Response: Control memory use by setting entry limits for the regions.
If a distributed message does not get a response within a specified time, it sends an alert to signal that something might be wrong with the system member that has not responded. The alert is logged in the sender’s log as a warning.
A timeout alert can be considered normal.
Response:
A client and server produces a SocketTimeoutException when it stops waiting for a response from the other side of the connection and closes the socket. This exception typically happens on the handshake or when establishing a callback connection.
Response:
Increase the default socket timeout setting for the member. This timeout is set separately for the client Pool. For a client/server configuration, adjust the “read-timeout” value as described in <pool> or use the org.apache.geode.cache.client.PoolFactory.setReadTimeout
method.
A cluster member’s Cache and DistributedSystem are forcibly closed by the system membership coordinator if it becomes sick or too slow to respond to heartbeat requests. When this happens, listeners receive RegionDestroyed notification with an opcode of FORCED_DISCONNECT. The Tanzu GemFire log file for the member shows a ForcedDisconnectException with the message
This member has been forced out of the cluster because it did not respond
within member-timeout milliseconds
Response:
To minimize the chances of this happening, you can increase the DistributedSystem property member-timeout. Take care, however, as this setting also controls the length of time required to notice a network failure. It should not be set too high.

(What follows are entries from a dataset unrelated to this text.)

(** * gitlab-registry-cleanup-hook: a shallow embedding and its properties

    The development follows [gitlab-registry-cleanup-hook.py]: Python
    strings, the two [re.sub] calls that build [CI_COMMIT_REF_SLUG], the
    [%] formatting of the image templates, the configuration lookup, and the
    three request functions [validate], [cleanup] and [delete_image] over an
    explicit model of the GitLab and registry clients. *)

From Stdlib Require Import List Bool Arith NArith ZArith Lia.
From Stdlib Require Import Ascii String DecimalString.
Import ListNotations.

Set Implicit Arguments.
Set Warnings "-register-all".

(** ** Python strings

    A Python [str] is a sequence of Unicode code points, so slicing and
    regular expressions count code points, not bytes. *)

Module PyStr.

Definition char := N.
Definition str := list char.

(** An ASCII literal of the source. *)
Definition lit (s : string) : str :=
  List.map N_of_ascii (list_ascii_of_string s).

Fixpoint str_eqb (a b : str) : bool :=
  match a, b with
  | [], [] => true
  | x :: a', y :: b' => N.eqb x y && str_eqb a' b'
  | _, _ => false
  end.

Definition opt_str_eqb (a b : option str) : bool :=
  match a, b with
  | None, None => true
  | Some x, Some y => str_eqb x y
  | _, _ => false
  end.

Fixpoint is_prefix (p s : str) : bool :=
  match p, s with
  | [], _ => true
  | x :: p', y :: s' => N.eqb x y && is_prefix p' s'
  | _ :: _, [] => false
  end.

(** [p in s] for two strings: substring test. *)
Fixpoint is_infix (p s : str) : bool :=
  is_prefix p s ||
  match s with
  | [] => false
  | _ :: s' => is_infix p s'
  end.

Definition in_range (lo hi c : char) : bool := N.leb lo c && N.leb c hi.

Definition is_upper (c : char) : bool := in_range 65%N 90%N c.
Definition is_lower (c : char) : bool := in_range 97%N 122%N c.
Definition is_digit (c : char) : bool := in_range 48%N 57%N c.
Definition is_hyphen (c : char) : bool := N.eqb c 45%N.
Definition is_ascii (c : char) : bool := N.ltb c 128%N.

Definition ascii_lower (c : char) : char :=
  if is_upper c then (c + 32)%N else c.

(** [s.lower()].  On a string of ASCII code points it maps [A-Z] to [a-z];
    on any other string the result comes from the Unicode case tables of
    the interpreter, which are taken as the parameter [unicode_lower]. *)
Definition lower (unicode_lower : str -> str) (s : str) : str :=
  if forallb is_ascii s then List.map ascii_lower s else unicode_lower s.

(** [s.split(sep)] for a one-character separator: [go] carries the piece
    being read, reversed. *)
Fixpoint split_go (sep : char) (cur : str) (s : str) : list str :=
  match s with
  | [] => [rev cur]
  | c :: s' =>
      if N.eqb c sep then rev cur :: split_go sep [] s'
      else split_go sep (c :: cur) s'
  end.

Definition split (sep : char) (s : str) : list str := split_go sep [] s.

(** The code points at which [str.splitlines] ends a line. *)
Definition is_linebreak (c : char) : bool :=
  existsb (N.eqb c) [10; 11; 12; 13; 28; 29; 30; 133; 8232; 8233]%N.

(** [s.splitlines()[0]]: the first line, [None] when there is none
    (the empty string has no lines and the index raises). *)
Fixpoint until_linebreak (s : str) : str :=
  match s with
  | [] => []
  | c :: s' => if is_linebreak c then [] else c :: until_linebreak s'
  end.
(* ===== verification/_CoqProject ===== *)
-Q . S2P
Prelude.v
Series.v
Frame.v
Plotly.v
Streamlit.v
Filter.v
Aggregate.v
Charts.v
Loader.v
Dashboard.v
Session.v
Runner.v
Server.v
(* ===== verification/Series.v ===== *)
(** * Series: the column operations of pandas that [src/main.py] calls

    A column of the table is a list of cells, one per row, in row order.  A
    cell of a text column is an [option string] and a cell of a numeric
    column an [option Q]; [None] is the missing value (NaN).  Each operation
    below is the pandas method of the same name with the arguments the
    script passes (all other arguments at their defaults):

    - [dropna], [unique], [isin], [eq_scalar] (the [==] of a column and a
      scalar), [between], [mask_and] (the [&] of two boolean columns),
      [getitem_mask] (indexing with a boolean column);
    - [series_min], [series_max], [mean] (missing cells are skipped, an
      empty selection gives NaN), [round2] (rounding to two decimals);
    - [value_counts] (missing cells dropped, most frequent first, ties in
      first-seen order) and [groupby_mean] (keys sorted, missing keys
      dropped). *)

From S2P Require Import Prelude.

(** ** Cells and masks *)

Section cells.
Context `{EqDecision A}.
Implicit Types (s : list (option A)) (c : option A) (v : A).

(** [Series.dropna()]: the present cells, in order. *)
Definition dropna (s : list (option A)) : list A := omap id s.

(** Membership of one cell in [values]; a missing cell is in no list. *)
Definition cell_isin (values : list A) (c : option A) : bool :=
  match c with
  | Some v => bool_decide (v ∈ values)
  | None => false
  end.

(** [Series.isin(values)]. *)
Definition isin (s : list (option A)) (values : list A) : list bool :=
  cell_isin values <$> s.

(** Equality of one cell with a scalar; a missing cell equals nothing. *)
Definition cell_eq (v : A) (c : option A) : bool := bool_decide (c = Some v).

(** [series == v]. *)
Definition eq_scalar (s : list (option A)) (v : A) : list bool :=
  cell_eq v <$> s.
End cells.

(** [mask1 & mask2], cell by cell. *)
Definition mask_and (m1 m2 : list bool) : list bool := zip_with andb m1 m2.

(** [frame[mask]]: the rows whose mask cell is [True], in order. *)
Definition getitem_mask {R} (rows : list R) (mask : list bool) : list R :=
  fst <$> filter (λ p, snd p = true) (zip rows mask).

(** One cell of [Series.between(left, right)]: [left <= c] and [c <= right],
    both inclusive, both false on NaN. *)
Definition cell_between (left right : float) (c : float) : bool :=
  fle left c && fle c right.

(** [Series.between(left, right)]. *)
Definition between (s : list float) (left right : float) : list bool :=
  cell_between left right <$> s.

(** ** Reductions of a numeric column *)

Definition Qmin_list (l : list Q) : float :=
  match l with
  | [] => None
  | q :: l => Some (foldr Qmin q l)
  end.

Definition Qmax_list (l : list Q) : float :=
  match l with
  | [] => None
  | q :: l => Some (foldr Qmax q l)
  end.

(** [Series.min()] and [Series.max()]: over the present cells, NaN if none. *)
Definition series_min (s : list float) : float := Qmin_list (dropna s).
Definition series_max (s : list float) : float := Qmax_list (dropna s).

(** The mean of a non-empty list of rationals. *)
Definition Qmean (l : list Q) : Q := (Qsum l / Qlen l)%Q.

(** [Series.mean()]: the mean of the present cells, NaN if there is none. *)
Definition mean (s : list float) : float :=
  match dropna s with
  | [] => None
  | l => Some (Qmean l)
  end.

(** Rounding to the nearest integer, halves to the even neighbour. *)
Definition rint (q : Q) : Z :=
  let f := Qfloor q in
  match (q - inject_Z f ?= 1 # 2)%Q with
  | Lt => f
  | Gt => (f + 1)%Z
  | Eq => if Z.even f then f else (f + 1)%Z
  end.

(** [round(x, 2)] on a float: scale by 100, round, scale back; NaN stays. *)
Definition round2 (x : float) : float :=
  (λ q, (rint (q * 100) # 100)%Q) <$> x.

(** ** Counting and grouping *)

Section counting.
Context `{EqDecision A}.

(** Descending order of the counts, for [value_counts]. *)
Definition count_ge (p q : A * nat) : bool := snd q <=? snd p.

(** The counts of the present values, in first-seen order. *)
Definition counts_first_seen (s : list (option A)) : list (A * nat) :=
  (λ k, (k, count k (dropna s))) <$> unique (dropna s).

(** [Series.value_counts()]: the counts of the present values, largest
    first.  The sort is stable, so values with equal counts stay in
    first-seen order; this is what pandas does in practice, while its
    documentation leaves the order of equal counts open. *)
Definition value_counts (s : list (option A)) : list (A * nat) :=
  sort_by count_ge (counts_first_seen s).

(** The values of the group of key [k]. *)
Definition group_values {B} (k : A) (kv : list (option A * B)) : list B :=
  snd <$> filter (λ p, fst p = Some k) kv.

(** [frame.groupby(key)[value].mean()] on the pairs (key cell, value
    cell) of the rows: one entry per present key, keys in the order [le]. *)
Definition groupby_mean (le : A → A → bool) (kv : list (option A * float))
    : list (A * float) :=
  (λ k, (k, mean (group_values k kv))) <$>
    sort_by le (unique (dropna (fst <$> kv))).
End counting.

(** ** Lemmas: cells and masks *)

Section cells_lemmas.
Context `{EqDecision A}.
Implicit Types (s : list (option A)) (c : option A) (v : A) (vs : list A).

Lemma elem_of_dropna v s : v ∈ dropna s ↔ Some v ∈ s.
Proof. unfold dropna. rewrite list_elem_of_omap. naive_solver. Qed.

Lemma dropna_cons c s :
  dropna (c :: s) = match c with Some v => v :: dropna s | None => dropna s end.
Proof. by destruct c. Qed.

Lemma dropna_app s1 s2 : dropna (s1 ++ s2) = dropna s1 ++ dropna s2.
Proof. apply omap_app. Qed.

Lemma dropna_Some (l : list A) : dropna (Some <$> l) = l.
Proof. induction l; [done|]. rewrite fmap_cons, dropna_cons. by f_equal. Qed.

Lemma dropna_length_le s : length (dropna s) ≤ length s.
Proof. induction s as [|[v|] s IH]; rewrite ?dropna_cons; simpl; lia. Qed.

(** A column without missing cells loses nothing. *)
Lemma dropna_present s : Forall is_Some s → Some <$> dropna s = s.
Proof.
  induction 1 as [|c s [v ->] _ IH]; [done|].
  rewrite dropna_cons, fmap_cons. by f_equal.
Qed.

Lemma dropna_nil_inv s : dropna s = [] ↔ Forall (.= None) s.
Proof.
  induction s as [|[v|] s IH]; rewrite ?dropna_cons, ?Forall_cons;
    [by rewrite Forall_nil|naive_solver|naive_solver].
Qed.

Lemma cell_isin_true vs c : cell_isin vs c = true ↔ ∃ v, c = Some v ∧ v ∈ vs.
Proof.
  destruct c as [v|]; simpl; [|naive_solver].
  rewrite bool_decide_eq_true. naive_solver.
Qed.

Lemma cell_isin_nil c : cell_isin [] c = false.
Proof. destruct c; [|done]. apply bool_decide_eq_false. set_solver. Qed.

Lemma cell_isin_mono vs vs' c :
  vs ⊆ vs' → cell_isin vs c = true → cell_isin vs' c = true.
Proof. rewrite !cell_isin_true. set_solver. Qed.

Lemma cell_eq_true v c : cell_eq v c = true ↔ c = Some v.
Proof. apply bool_decide_eq_true. Qed.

Suspect a network problem or a problem in the configuration of transport for memory and discovery.
Response:
This situation can leave your caches in an inconsistent state. In networking circles, this kind of network outage is called the “split brain problem.”
Response:
Also see Understanding and Recovering from Network Outages.
Suspect a problem with the network, or the locator.
Response:
Check the health of your system members. Search the logs for this string:
Uncaught exception
An uncaught exception means a severe error, often an OutOfMemoryError. See OutOfMemoryError.

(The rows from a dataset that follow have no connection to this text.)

(* ===== verification/Dashboard.v ===== *)
(** * Dashboard: the script of [src/main.py], from its first line to its last

    [main] is the script in the monad of runs, composed of its sections in
    the order of the source: page setup (lines 6-26), the loader (29-33),
    the sidebar (36-61), the filter (64-68), the heading (71-72), the row
    of metrics (75-85), the four charts (88-152), the drill-down table
    (155-168) and the footer (171-172).

    [view] is the page as a function of the table and of the widget
    values, with no state and no early exit.  The theorems show that a run
    of [main] writes exactly [view], that it ends with [KeyError] exactly
    when the table lacks a column of the schema, and what the page holds. *)

From S2P Require Import Prelude Series Frame Plotly Streamlit.
From S2P Require Import Filter Aggregate Loader.

Local Open Scope string_scope.

(** ** The script *)

(** The labels of the four widgets of the sidebar. *)
Definition department_label : string := "Select Department".
Definition status_label : string := "Employee Status".
Definition rating_label : string := "Performance Rating Range".
Definition reset_label : string := "🔄 Reset Filters".

(** The style sheet of lines 13-26. *)
Definition css : string :=
  let dq := String (Ascii.ascii_of_nat 34) EmptyString in "
<style>
body {
    background: linear-gradient(135deg, #e0f2fe, #bae6fd);
}

div[data-testid=" +:+ dq +:+ "metric-container" +:+ dq +:+ "] {
    background-color: rgba(255, 255, 255, 0.35);
    border-radius: 14px;
    padding: 18px;
    box-shadow: 0 6px 20px rgba(0,0,0,0.15);
}
</style>
".

(** What the three controls return. *)
Record FilterState : Type := mkFilterState {
  department : list string;
  status : list string;
  rating_range : float * float;
}.

#[export] Instance FilterState_eq_dec : EqDecision FilterState.
Proof. solve_decision. Defined.

(** Lines 6-26. *)
Definition page_setup : Script unit :=
  set_page_config "Employee Analytics Dashboard" "📊" "wide";;
  markdown css true.

(** Lines 36-61: the header, the three controls and the reset button. *)
Definition sidebar (df : DataFrame) : Script FilterState :=
  header Sidebar "🔍 Filters";;
  options ← lift (department_options df);
  default ← lift (department_options df);
  department ← multiselect Sidebar department_label options default;
  options ← lift (status_options df);
  default ← lift (status_options df);
  status ← multiselect Sidebar status_label options default;
  min_value ← lift (rating_min df);
  max_value ← lift (rating_max df);
  lo ← lift (rating_min df);
  hi ← lift (rating_max df);
  rating_range ← slider Sidebar rating_label min_value max_value (lo, hi);
  clicked ← button Sidebar reset_label;
  (if clicked : bool then experimental_rerun else mret tt);;
  mret (mkFilterState department status rating_range).

(** Lines 71-72. *)
Definition heading : Script unit :=
  title "📊 Employee Analytics Dashboard";;
  caption "Interactive HR Analytics Dashboard using Streamlit & Plotly".

(** Lines 75-85: three columns, a metric in each, a divider.  Unpacking
    the result of [st.columns] into three names raises [ValueError] for any
    other number of containers. *)
Definition kpi_row (fdf : DataFrame) : Script unit :=
  cols ← st_columns 3;
  match cols with
  | [col1; col2; col3] =>
      let total := total_emp fdf in
      active ← lift (active_emp fdf);
      avg ← lift (avg_rating fdf);
      metric col1 "Total Employees" (SInt total);;
      metric col2 "Active Employees" (SInt active);;
      metric col3 "Avg Performance Rating" (SFloat avg);;
      divider
  | _ => lift (Err ValueError)
  end.

(** One chart section: the subheader, the table, the figure, the chart. *)
Definition chart_section (heading : string) (table : result Exn Table)
    (fig : Table → result Exn Figure) : Script unit :=
  subheader heading;;
  t ← lift table;
  f ← lift (fig t);
  plotly_chart f true.

(** Lines 88-101, 104-116, 119-132, 135-152. *)
Definition chart1 (fdf : DataFrame) : Script unit :=
  chart_section "Employees by Department" (dept_count fdf) fig1.

Definition chart2 (fdf : DataFrame) : Script unit :=
  chart_section "Performance Score Distribution" (perf_count fdf) fig2.

Definition chart3 (fdf : DataFrame) : Script unit :=
  chart_section "Employee Type Breakdown" (type_count fdf) fig3.

Definition chart4 (fdf : DataFrame) : Script unit :=
  chart_section "Average Performance Rating by Department" (dept_perf fdf) fig4.

(** Lines 155-168. *)
Definition detail_table (fdf : DataFrame) : Script unit :=
  subheader "Employee Details (Drill-Down View)";;
  t ← lift (details fdf);
  dataframe t true.

(** Lines 171-172. *)
Definition footer : Script unit :=
  markdown "---" false;;
  caption "📌 Built using Streamlit & Plotly | HR Analytics Project".

(** Lines 71-172: everything the script shows of the filtered view. *)
Definition report (fdf : DataFrame) : Script unit :=
  heading;;
  kpi_row fdf;;
  chart1 fdf;;
  chart2 fdf;;
  chart3 fdf;;
  chart4 fdf;;
  detail_table fdf;;
  footer.

(** Lines 36-172: the script below the loader. *)
Definition dashboard (df : DataFrame) : Script unit :=
  fs ← sidebar df;
  fdf ← lift (filtered_df df (department fs) (status fs) (rating_range fs));
  report fdf.

(** The script. *)
Definition main : Script unit :=
  page_setup;;
  df ← load_data;
  dashboard df.

(** ** The page as a function *)

(** The values of the three controls for a table and a session. *)
Definition filters (df : DataFrame) (w : gmap string WidgetValue)
    : result Exn FilterState :=
  d ← department_options df;
  s ← status_options df;
  lo ← rating_min df;
  hi ← rating_max df;
  mret (mkFilterState (widget_list w department_label d)
          (widget_list w status_label s)
          (widget_range w rating_label (lo, hi))).

Definition setup_view : list (Container * Element) :=
  [(Main, PageConfig "Employee Analytics Dashboard" "📊" "wide");
   (Main, Markdown css true)].

(** The sidebar of a table and the values of its controls. *)
Definition sidebar_view (df : DataFrame) (fs : FilterState)
    : result Exn (list (Container * Element)) :=
  d ← department_options df;
  s ← status_options df;
  lo ← rating_min df;
  hi ← rating_max df;
  mret [(Sidebar, Header "🔍 Filters");
        (Sidebar, Multiselect department_label d d (department fs));
        (Sidebar, Multiselect status_label s s (status fs));
        (Sidebar, Slider rating_label lo hi (rating_range fs));
        (Sidebar, Button reset_label)].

Check your network monitoring tools to see whether the network is down or flooded.
gemfire.properties
files.
gemfire.properties
files to change this locator’s IP address in the locators attribute.This problem can occur in systems with a great number of distributed-no-ack operations. That is, the presence of many no-ack operations can cause ack operation to take a long time to complete.
Response:
For information about alleviating this problem, see Slow distributed-ack Messages.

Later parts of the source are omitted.